The Toughest Nuts to Crack for a Net Zero Future
Progress towards a more sustainable global economy is already being made in many sectors, through actions such as the promotion of electric vehicles and recycling schemes, as well as an increased focus on energy efficiency in buildings.

The Toughest Nuts to Crack for a Net Zero Future

The COVID-19 pandemic has been noteworthy for so many negative things, but there was one temporary bright spot — global carbon emissions declined. With the sudden halt in industrial production and transportation coming to a standstill, cities saw noticeable declines in air pollution and the atmosphere benefitted from a decline in greenhouse gas emissions. Although these benefits were temporary and reversed once economic activity started to ramp up, it was encouraging to see that declines in emissions can actually happen.

Obviously shutting down major sectors of the economy for periods of time isn’t the long-term answer to reducing emissions. But seeing evidence that lowering emissions can lead to a decline in greenhouse gas concentrations — whether the decline is big or small — is important and has helped changed attitudes toward making the effort.
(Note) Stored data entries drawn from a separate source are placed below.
Lemma write_status_is_its_own_witness :
  (0 <= LOCK_RETRY_CNT bluefield_h < 2 ^ 31 - 1)
  /\ (Z.to_nat (LOCK_RETRY_CNT bluefield_h) < 1001)%nat
  /\ has_rshim (Build_rshim_pcie true (script_dev BLUEFIELD1_DEVICE_ID) 7)
     = true
  /\ device_id (script_dev BLUEFIELD1_DEVICE_ID) = BLUEFIELD1_DEVICE_ID
  /\ exists r t dev' t_drain t_own,
       returnsD (rshim_pcie_write bluefield_h
                   (script_ops (only 0) (reads_as 0)) 1001
                   0 0x408 0x1122334455667788)
         (Build_rshim_pcie true (script_dev BLUEFIELD1_DEVICE_ID) 7)
         r t dev'
       /\ t = Call f_rshim_pcie_write [0; 0x408; 0x1122334455667788]
              :: t_drain ++ t_own
       /\ from_layer 5 t_drain = drain_read bluefield_h 0
       /\ from_layer 5 t_own
          = [routed bluefield_h 0 0x408 0x1122334455667788]
       /\ stops_at_first_error r t_own.
Proof.
  assert (H1 : 0 <= LOCK_RETRY_CNT bluefield_h < 2 ^ 31 - 1) by (cbn; lia).
  assert (H2 : (Z.to_nat (LOCK_RETRY_CNT bluefield_h) < 1001)%nat)
    by (apply Nat.ltb_lt; vm_compute; reflexivity).
  split; [exact H1|]. split; [exact H2|].
  split; [reflexivity|]. split; [reflexivity|].
  exact (write_status_is_its_own script bluefield_h
           (script_ops (only 0) (reads_as 0)) 1001 H1 H2
           (Build_rshim_pcie true (script_dev BLUEFIELD1_DEVICE_ID) 7)
           0 0x408 0x1122334455667788 eq_refl eq_refl).
Defined.

(** The eighth write in a row on a bus whose first configuration write
    fails: the drain read returns [-EIO] at once, the write goes on and
    returns 0. *)
Example write_after_failed_drain_read :
  exists dev',
    rshim_pcie_write bluefield_h (script_ops (only 0) (reads_as 0)) 1001
      0 0x408 0x1122334455667788
      (Build_rshim_pcie true (script_dev BLUEFIELD1_DEVICE_ID) 7)
    = Some (Good tt, dev')
    /\ write_count dev' = 1
    /\ at_layer 0 (firstn 8 (trace (pci dev')))
       = [PciWrite MELLANOX_ADDR (TRIO_CR_GW_LOCK + 1) (- EIO)].
Proof.
  eexists. split; [vm_compute; reflexivity|].
  split; vm_compute; reflexivity.
Qed.
(** * mcp-git-repo-browser: a shallow embedding of [src/index.js]

    The server exposes two tools over a cached clone of a remote
    repository.  This development embeds the three helpers of
    [src/index.js] ([cloneRepo], [getDirectoryTree] and the batch reader
    inside [handleGitReadImportantFiles]) together with the two handlers
    and the tool dispatcher, and states the properties of the
    specification, and further properties of the code, over them.

    Conventions.
    - A JavaScript string is the list of its UTF-16 code units.
    - A promise that rejects / a call that throws is a [Throw] carrying
      [error.message].
    - The file system is a finite tree of nodes; [cloneRepo] threads it
      explicitly and logs the external commands it issues.
    - Node's [path] functions are modelled for POSIX. *)

From Stdlib Require Import String Ascii.
From Stdlib Require Import List NArith Bool Arith Lia.
From Stdlib Require Import Sorting.Sorted Sorting.Permutation.
Import ListNotations.

Set Implicit Arguments.
Set Warnings "-register-all".

(* ================================================================= *)
(** ** JavaScript strings *)

Definition code_unit := N.
Definition jsstring := list code_unit.

(** [lit s] is the JavaScript string written with the ASCII literal [s]. *)
Definition lit (s : string) : jsstring :=
  map N_of_ascii (list_ascii_of_string s).

Definition jsstring_eqb (a b : jsstring) : bool :=
  if list_eq_dec N.eq_dec a b then true else false.

(** [String.prototype.startsWith]. *)
Fixpoint startsWith (s p : jsstring) : bool :=
  match p, s with
  | [], _ => true
  | _ :: _, [] => false
  | c :: p', d :: s' => N.eqb c d && startsWith s' p'
  end.

(** [s.slice(0, n)] for a non-negative [n]. *)
Definition slice0 (n : nat) (s : jsstring) : jsstring := firstn n s.

(** The order used by [Array.prototype.sort] without a comparator on
    strings: lexicographic on code units. *)
Fixpoint js_leb (a b : jsstring) : bool :=
  match a, b with
  | [], _ => true
  | _ :: _, [] => false
  | c :: a', d :: b' =>
      if N.ltb c d then true
      else if N.eqb c d then js_leb a' b' else false
  end.

Fixpoint insert_sorted (x : jsstring) (l : list jsstring) : list jsstring :=
  match l with
  | [] => [x]
  | y :: tl => if js_leb x y then x :: y :: tl else y :: insert_sorted x tl
  end.

(** [entries.sort()]: the order is total and equal strings are identical,
    so the sorted array does not depend on the algorithm. *)
Fixpoint sort (l : list jsstring) : list jsstring :=
  match l with
  | [] => []
  | x :: tl => insert_sorted x (sort tl)
  end.

(* ================================================================= *)
(** ** Errors *)

(** The outcome of an awaited call: a value, or a thrown [Error] of which
    the program only ever reads [message]. *)
Inductive result (A : Type) : Type :=
| Ok (a : A)
| Throw (message : jsstring).
Arguments Ok {A} a.
Arguments Throw {A} message.

(* ================================================================= *)
(** ** [crypto.createHash('sha256').update(s).digest('hex')] *)

(** [update] with a string hashes its UTF-8 encoding; a lone surrogate is
    encoded as U+FFFD. *)
Definition is_high_surrogate (c : N) : bool := (0xD800 <=? c)%N && (c <=? 0xDBFF)%N.
Definition is_low_surrogate (c : N) : bool := (0xDC00 <=? c)%N && (c <=? 0xDFFF)%N.
Lemma strip_last s c : hd_error (rev (strip s)) = Some c -> isspace c = false.
Proof.
  unfold strip, rstrip. rewrite rev_involutive. apply lstrip_head.
Qed.

Lemma strip_blank s : forallb isspace s = true -> strip s = [].
Proof. intros H. unfold strip. now rewrite (lstrip_blank s H). Qed.

Lemma py_hash : py "#" = [HASH].
Proof. reflexivity. Qed.

Lemma startswith_hash s :
  startswith s (py "#") = true <-> exists t, s = HASH :: t.
Proof.
  rewrite py_hash. destruct s as [|c s].
  - split; [discriminate | intros [t [=]]].
  - change (startswith (c :: s) [HASH]) with (N.eqb HASH c && startswith s []).
    change (startswith s []) with true.
    rewrite andb_true_r, N.eqb_eq. split.
    + intros <-. now exists s.
    + now intros [t [= <- _]].
Qed.

Lemma strip_keeps_hash s :
  startswith s (py "#") = true -> startswith (strip s) (py "#") = true.
Proof.
  rewrite !startswith_hash. intros [t ->]. exists (rstrip t).
  unfold strip. change (lstrip (HASH :: t)) with (HASH :: t).
  now apply rstrip_cons.
Qed.

(** Induction over strings that may step over two code points at once, as
    the scanning loop does at a carriage return and line feed. *)
Lemma text_ind2 (P : text -> Prop) :
  P [] ->
  (forall c rest, P rest -> (forall d rest', rest = d :: rest' -> P rest') ->
                  P (c :: rest)) ->
  forall s, P s.
Proof.
  intros H0 Hstep s.
  assert (H : P s /\ (forall d s', s = d :: s' -> P s')).
  { induction s as [|c s [IH1 IH2]].
    - split; [exact H0 | discriminate].
    - split.
      + apply Hstep; assumption.
      + intros d s' [= _ <-]. exact IH1. }
  exact (proj1 H).
Qed.

Lemma splitlines_from_concat s : forall cur,
  List.concat (splitlines_from cur s) = rev cur ++ filter notbreak s.
Proof.
  induction s as [|c rest IH IH'] using text_ind2; intros cur; simpl.
  - destruct cur; simpl; [reflexivity|]. now rewrite !app_nil_r.
  - unfold notbreak at 1. destruct (islinebreak c) eqn:Hc; simpl.
    + f_equal. destruct rest as [|d rest'].
      * reflexivity.
      * destruct (N.eqb c CR && N.eqb d LF) eqn:Hcr.
        -- apply andb_true_iff in Hcr as [_ Hd]. apply N.eqb_eq in Hd.
           subst d. rewrite (IH' _ _ eq_refl []). reflexivity.
        -- apply (IH []).
    + rewrite IH. simpl. now rewrite <- app_assoc.
Qed.

Lemma splitlines_from_nobreak s : forall cur ln,
  forallb notbreak cur = true ->
  In ln (splitlines_from cur s) -> forallb notbreak ln = true.
Proof.
  assert (Hrev : forall cur, forallb notbreak cur = true ->
                             forallb notbreak (rev cur) = true).
  { intros cur H. rewrite forallb_forall in *. intros x Hx.
    apply H. now apply in_rev. }
  induction s as [|c rest IH IH'] using text_ind2; intros cur ln Hcur; simpl.
  - destruct cur as [|x cur']; simpl; [tauto|].
    intros [<- | []]. now apply (Hrev (x :: cur')).
  - destruct (islinebreak c) eqn:Hc.
    + intros [<- | Hin]; [now apply Hrev|].
      destruct rest as [|d rest']; [destruct Hin|].
      destruct (N.eqb c CR && N.eqb d LF).
      * now apply (IH' _ _ eq_refl [] ln).
      * now apply (IH [] ln).
    + apply IH. simpl. unfold notbreak at 1. now rewrite Hc.
Qed.

Lemma splitlines_concat c : List.concat (splitlines c) = filter notbreak c.
Proof. apply (splitlines_from_concat c []). Qed.

Lemma splitlines_nobreak c ln :
  In ln (splitlines c) -> forallb notbreak ln = true.
Proof. now apply splitlines_from_nobreak. Qed.

Lemma load_example_prompts_In c p :
  In p (load_example_prompts (Some c)) <->
  exists ln, In ln (splitlines c) /\ p = strip ln /\ p <> []
             /\ startswith p (py "#") = false.
Proof.
  unfold load_example_prompts. rewrite filter_In, in_map_iff. split.
  - intros [(ln & <- & Hin) Hk]. exists ln.
    apply andb_true_iff in Hk as [Ht Hs]. apply negb_true_iff in Hs.
    repeat split; trivial. destruct (strip ln); [discriminate | discriminate].
  - intros (ln & Hin & -> & Hne & Hs). split; [now exists ln|].
    rewrite Hs. destruct (strip ln); [contradiction | reflexivity].
Qed.

(** * The blocks of the script *)

Lemma bind_assoc_at A B C (m : M A) (f : A -> M B) (g : B -> M C) s :
  bind (bind m f) g s = bind m (fun a => bind (f a) g) s.
Proof.
  unfold bind. destruct (m s) as [[[a| e |] s1] l1]; trivial.
  destruct (f a s1) as [[[b| e |] s2] l2]; trivial.
  destruct (g b s2) as [[o s3] l3]. now rewrite app_assoc.
Qed.

Lemma bind_ext_at A B (m : M A) (f g : A -> M B) s :
  (forall a s1, f a s1 = g a s1) -> bind m f s = bind m g s.
Proof.
  intros H. unfold bind. destruct (m s) as [[[a| e |] s1] l1]; trivial.
  now rewrite H.
Qed.

Lemma constructions_app l1 l2 :
  constructions (l1 ++ l2) = constructions l1 ++ constructions l2.
Proof. apply filter_app. Qed.

Lemma invocations_app l1 l2 :
  invocations (l1 ++ l2) = invocations l1 ++ invocations l2.
Proof. apply filter_app. Qed.

Lemma init_session_state_spec s :
  init_session_state s = (Done tt, normal s, []).
Proof. destruct s as [[ms|] [[a|]|] ex]; reflexivity. Qed.

Lemma read_api_key_spec w s :
  exists l, read_api_key w s = (Done (supplied_key w), s, l) /\ quiet l.
Proof.
  unfold read_api_key, supplied_key.
  destruct (truthy (os_getenv w [])); eexists; split; try reflexivity;
    now split.
Qed.

Lemma initialize_agent_spec w key ms held ex :
  let s := {| messages := Some ms; agent := Some held; example_prompt := ex |} in
  let a := Agent_call key (load_system_prompt (system_prompt_txt w)) in
  initialize_agent w key s =
  if truthy key then
    if needs_agent held key then
      match Agent_init w a with
      | None =>
          (Done tt,
           {| messages := Some ms; agent := Some (Some a); example_prompt := ex |},
           [Construct a;
            Draw in_sidebar
              (st_success (check_mark ++ py " Agent initialized successfully!"))])
      | Some e => (Done tt, s, [Construct a; init_error e])
      end
    else (Done tt, s, [])
  else (Done tt, s, [key_reminder]).
Proof.
  intros s a. unfold initialize_agent. destruct (truthy key); [|reflexivity].
  unfold bind at 1. cbn [get_agent agent s].
  destruct (needs_agent held key); [|reflexivity].
  unfold when, try_except, bind, new_Agent, emit. fold a.
  destruct (Agent_init w a); reflexivity.
Qed.

Lemma example_button_spec w p s :
  example_button w p s =
  let key := py "example_" ++ slice_to 20 p in
  if button w key then
    (Rerun,
     {| messages := messages s; agent := agent s; example_prompt := Some p |},
     [Draw in_sidebar (st_button p key)])
  else (Done tt, s, [Draw in_sidebar (st_button p key)]).
Proof.
  unfold example_button. cbv zeta.
  destruct (button w (py "example_" ++ slice_to 20 p)); reflexivity.
Qed.

Lemma example_button_step w p ps s :
  for_each (p :: ps) (example_button w) s =
  let key := py "example_" ++ slice_to 20 p in
  if button w key then
    (Rerun,
     {| messages := messages s; agent := agent s; example_prompt := Some p |},
     [Draw in_sidebar (st_button p key)])
  else
    match for_each ps (example_button w) s with
    | (o, s2, l2) => (o, s2, Draw in_sidebar (st_button p key) :: l2)
    end.
Proof.
  cbn [for_each]. unfold bind. rewrite example_button_spec. cbv zeta.
  destruct (button w (py "example_" ++ slice_to 20 p)); reflexivity.
Qed.

Lemma example_button_loop w ps : forall s,
  (exists l, for_each ps (example_button w) s = (Done tt, s, l) /\ quiet l)
  \/ (exists l p,
        for_each ps (example_button w) s
        = (Rerun,
           {| messages := messages s; agent := agent s; example_prompt := Some p |},
           l)
        /\ quiet l /\ In p ps
        /\ button w (py "example_" ++ slice_to 20 p) = true).
Proof.
  induction ps as [|p ps IH]; intros s.
  - left. exists []. now split.
  - rewrite example_button_step. cbv zeta.
    destruct (button w (py "example_" ++ slice_to 20 p)) eqn:Hb.
    + right. eexists _, p. split; [reflexivity|]. repeat split; trivial.
      now left.
    + destruct (IH s) as [(l & E & Q) | (l & q & E & Q & Hin & Hq)];
        rewrite E.
      * left. eexists. split; [reflexivity|]. destruct Q as [Q1 Q2].
        split; cbn; assumption.
      * right. eexists _, q. split; [reflexivity|]. destruct Q as [Q1 Q2].
        repeat split; trivial; now right.
Qed.
(** UniswapManager is disabled and not deployed by the script. *)
Lemma retired_names_only_return_redeployed_witness :
  Forall (λ x, name x ≠ "UniswapManager")
    (modulesInNewVersion MODULES_TO_DISABLE MODULES_TO_ENABLE Sample.v15
       (newlyDeployed Sample.runOne.1.1)).
Proof.
  apply (retired_names_only_return_redeployed MODULES_TO_DISABLE MODULES_TO_ENABLE
           Sample.v15 (newlyDeployed Sample.runOne.1.1) "UniswapManager").
  - refine (proj1 (bool_decide_eq_true _) _). vm_compute. reflexivity.
  - refine (proj1 (bool_decide_eq_true _) _). vm_compute. reflexivity.
Defined.

(** X3. Lines 168-185: the two branches of the loop agree on the most
    recent version. When no deployed module has the address of a module of
    that version, and no module to remove shares its address with one to
    keep, the diff by address of line 183 and 185 against the target gives
    the lists the branch for index 0 computes by name. *)
Theorem first_branch_agrees_with_older_branch dis en v ws :
  (∀ w, w ∈ ws → contractAddress w ∉ address <$> modules v) →
  (∀ x y, x ∈ firstToRemove dis en v → y ∈ toKeep dis en v → address x ≠ address y) →
  olderToAdd (modulesInNewVersion dis en v ws) v = firstToAdd ws
  ∧ olderToRemove (modulesInNewVersion dis en v ws) v = firstToRemove dis en v.
Proof.
  intros Hfresh Hapart. split.
  - unfold olderToAdd, modulesInNewVersion. rewrite filter_app.
    replace (filter _ (toKeep dis en v)) with (@nil ModuleDesc).
    2: { symmetry. apply filter_empty_iff. apply Forall_forall. intros x Hx Hout.
         apply Hout. apply list_elem_of_fmap_2.
         by apply elem_of_toKeep in Hx as [Hx _]. }
    simpl. apply filter_everything. apply Forall_forall. intros x Hx.
    unfold firstToAdd in Hx. apply list_elem_of_fmap in Hx as (w & -> & Hw).
    by apply Hfresh.
  - unfold olderToRemove, firstToRemove. apply filter_agree. intros x Hx.
    destruct (decide (name x ∈ moduleNamesToRemove dis en)) as [Hin | Hout].
    + split; [done |]. intros _ Haddr.
      apply list_elem_of_fmap in Haddr as (y & Hxy & Hy).
      apply elem_of_modulesInNewVersion in Hy as [(Hy & Hd & He) | Hy].
      * apply (Hapart x y); [| | done].
        -- unfold firstToRemove. by apply list_elem_of_filter.
        -- by apply elem_of_toKeep.
      * apply list_elem_of_fmap in Hy as (w & -> & Hw).
        apply (Hfresh w Hw). simpl in Hxy. rewrite <- Hxy.
        by apply list_elem_of_fmap_2.
    + split; [| done]. intros Haddr. destruct Haddr.
      apply list_elem_of_fmap_2. apply elem_of_modulesInNewVersion. left.
      unfold moduleNamesToRemove in Hout. apply not_elem_of_app in Hout as [? ?].
      done.
Qed.

(** The example of the specification. *)
Lemma first_branch_agrees_with_older_branch_witness :
  olderToAdd Sample.specTarget Sample.specV1 = firstToAdd Sample.specDeployed
  ∧ olderToRemove Sample.specTarget Sample.specV1 = firstToRemove ["B"] ["C"] Sample.specV1.
Proof.
  apply (first_branch_agrees_with_older_branch ["B"] ["C"] Sample.specV1
           Sample.specDeployed).
  - refine (proj1 (Forall_forall _ _) _).
    refine (proj1 (bool_decide_eq_true _) _). vm_compute. reflexivity.
  - intros x y Hx Hy. revert y Hy. refine (proj1 (Forall_forall _ _) _).
    revert x Hx. refine (proj1 (Forall_forall _ _) _).
    refine (proj1 (bool_decide_eq_true _) _). vm_compute. reflexivity.
Defined.
(** A screen call that can only fail with [curses.error]. *)
Lemma scr_guarded (m : M Curses.window Datatypes.unit) E :
  (forall Ew, triple (sized r c) m (fun _ => sized r c)
                     (guarded (sized r c) Ew)) ->
  triple inv (scr m) (fun _ => inv) (guarded inv E).
Proof.
  intros Hm. eapply triple_conseq.
  - apply scr_spec. apply (Hm (fun _ _ => False)).
  - auto.
  - intros a s H. exact H.
  - intros e s [H Hf]. destruct e; simpl in *; try contradiction.
    split; assumption.
Qed.

(** A screen call that cannot fail. *)
Lemma scr_total (m : M Curses.window Datatypes.unit) E :
  (forall Ew, triple (sized r c) m (fun _ => sized r c) Ew) ->
  triple inv (scr m) (fun _ => inv) E.
Proof.
  intros Hm. eapply triple_conseq.
  - apply scr_spec. apply (Hm (fun _ _ => False)).
  - auto.
  - intros a s H. exact H.
  - intros e s [H _]. contradiction.
Qed.

Lemma draw_cell_spec d E :
  triple inv (draw_cell d) (fun _ => inv) (guarded inv E).
Proof.
  unfold draw_cell. eapply triple_bind; [apply triple_get|].
  intros self. simpl.
  eapply triple_bind with (Q' := fun _ => inv).
  - eapply triple_conseq with (P' := inv) (Q' := fun _ => inv)
                              (E' := guarded inv E);
      [ | intros s [H _]; exact H | intros a s H; exact H
        | intros e s H; exact H ].
    destruct (negb (Ascii.eqb d " "));
      apply scr_guarded; intros Ew; apply addch_spec.
  - intros ?. apply scr_total. intros Ew. apply clrtoeol_spec.
Qed.

Lemma draw_rows_spec g E : forall row col,
  triple inv (draw_rows g row col) (fun _ => inv) E.
Proof.
  induction g as [|line g IH]; intros row col; simpl.
  - apply triple_ret; auto.
  - eapply triple_bind; [|intros ?; apply IH].
    apply triple_try. eapply triple_bind.
    + apply (scr_guarded (Curses.move row col) E).
      intros Ew. apply move_spec.
    + intros ?. apply triple_for_each. intros d _.
      apply draw_cell_spec.
Qed.

(** [_display_char] fails only for want of the fallback glyph. *)
Definition no_fallback : exn -> IndicatorDisplay -> Prop :=
  fun e s => e = KeyError /\ lookup (char_set s0) "?" = None /\ inv s.

Lemma scr_getyx_spec E :
  triple inv (scr Curses.getyx)
         (fun yx s => inv s /\ 0 <= fst yx < r /\ 0 <= snd yx < c) E.
Proof.
  eapply triple_conseq.
  - apply scr_spec. apply (getyx_spec r c (fun _ _ => False)).
  - auto.
  - intros yx s [[Hs Hyx] Hf]. subst yx. simpl.
    destruct Hs as ([Hy Hx] & Hr & Hc).
    repeat split; auto; try lia; unfold sized, Curses.wf; lia.
  - intros e s [H _]. contradiction.
Qed.

Lemma scr_move_inside y x E :
  0 <= y < r -> 0 <= x < c ->
  triple inv (scr (Curses.move y x)) (fun _ => inv) E.
Proof.
  intros Hy Hx s [Hs Hf]. unfold scr, zoom.
  rewrite (move_inside r c y x _ Hs Hy Hx). split; simpl; auto.
  destruct Hs as (Hwf & Hr & Hc).
  unfold sized, Curses.wf; simpl. lia.
Qed.

Lemma _display_char_spec ch :
  triple inv (_display_char ch) (fun _ => inv) no_fallback.
Proof.
  unfold _display_char.
  eapply triple_bind; [apply scr_getyx_spec|].
  intros yx. simpl. apply triple_pure. intros [Hrow Hcol].
  eapply triple_bind; [apply triple_get|].
  intros self. simpl.
  eapply triple_bind with
    (Q' := fun _ s => inv s /\ char_set self = char_set s0).
  - intros s [Hs Hself]. subst self. unfold lift, getitem.
    assert (Hcs : char_set s = char_set s0).
    { destruct Hs as [_ Hf]. unfold fields in Hf. congruence. }
    rewrite Hcs.
    destruct (lookup (char_set s0) "?") eqn:Hq; simpl.
    + auto.
    + unfold no_fallback. auto.
  - intros fallback. apply triple_pure. intros Hcs.
    eapply triple_bind; [apply draw_rows_spec|].
    intros ?. eapply triple_bind; [apply scr_getyx_spec|].
    intros yx'. simpl. apply triple_pure. intros [_ Hend].
    apply scr_move_inside; assumption.
Qed.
In our Citi GPS report Financing a Greener Planet, we noted that government focus on climate action is actually accelerating with stronger climate policies and net zero emissions targets being put in place. This increased focus on climate is occurring in parallel with a rise in corporate and individual focus. Stimulus packages in many countries are focusing on green infrastructure and technology investment that help the economy transition away from fossil fuels.

Progress towards a more sustainable global economy is already being made in a number of sectors, through actions such as the promotion of electric vehicles and recycling schemes, as well as an increased focus on energy efficiency in buildings. But not all sectors are created equal in terms of how easy it is to convert them to green. Certain sectors are harder to abate than others and it will take breakthroughs in technology, investment, and time to lower emissions.

In the report that follows, Citi’s Sustainable Finance team takes a detailed look at two hard-to-abate sectors — transport (road freight, aviation and shipping) and industry (cement and steel) — which need to be focused on to successfully meet net-zero emission commitments. Collectively, these sectors account for 25% of today’s global carbon emissions, but have the potential to rise by 50% through 2050 given growth expectations.

Although demand-side solutions can help, they’re not sufficient to drive emissions levels down towards zero. Instead, supply-side solutions need to be incorporated. The team identifies three such solutions — hydrogen, bioenergy, and carbon capture, utilization & storage (CCUS) — they believe can be the keys to ‘cracking the carbon nut’ in hard-to-abate sectors. There is a cost premium associated with each of these solutions, but as technology advances and supply is scaled up, costs should fall and demand should increase.

Identifying hard-to-abate sectors and the potential solutions to drive down emissions should help rally investment and accelerate capital deployment to fund the net zero transition. This won’t be easy, but it is doable — especially with coordinated efforts between governments, corporates and investors.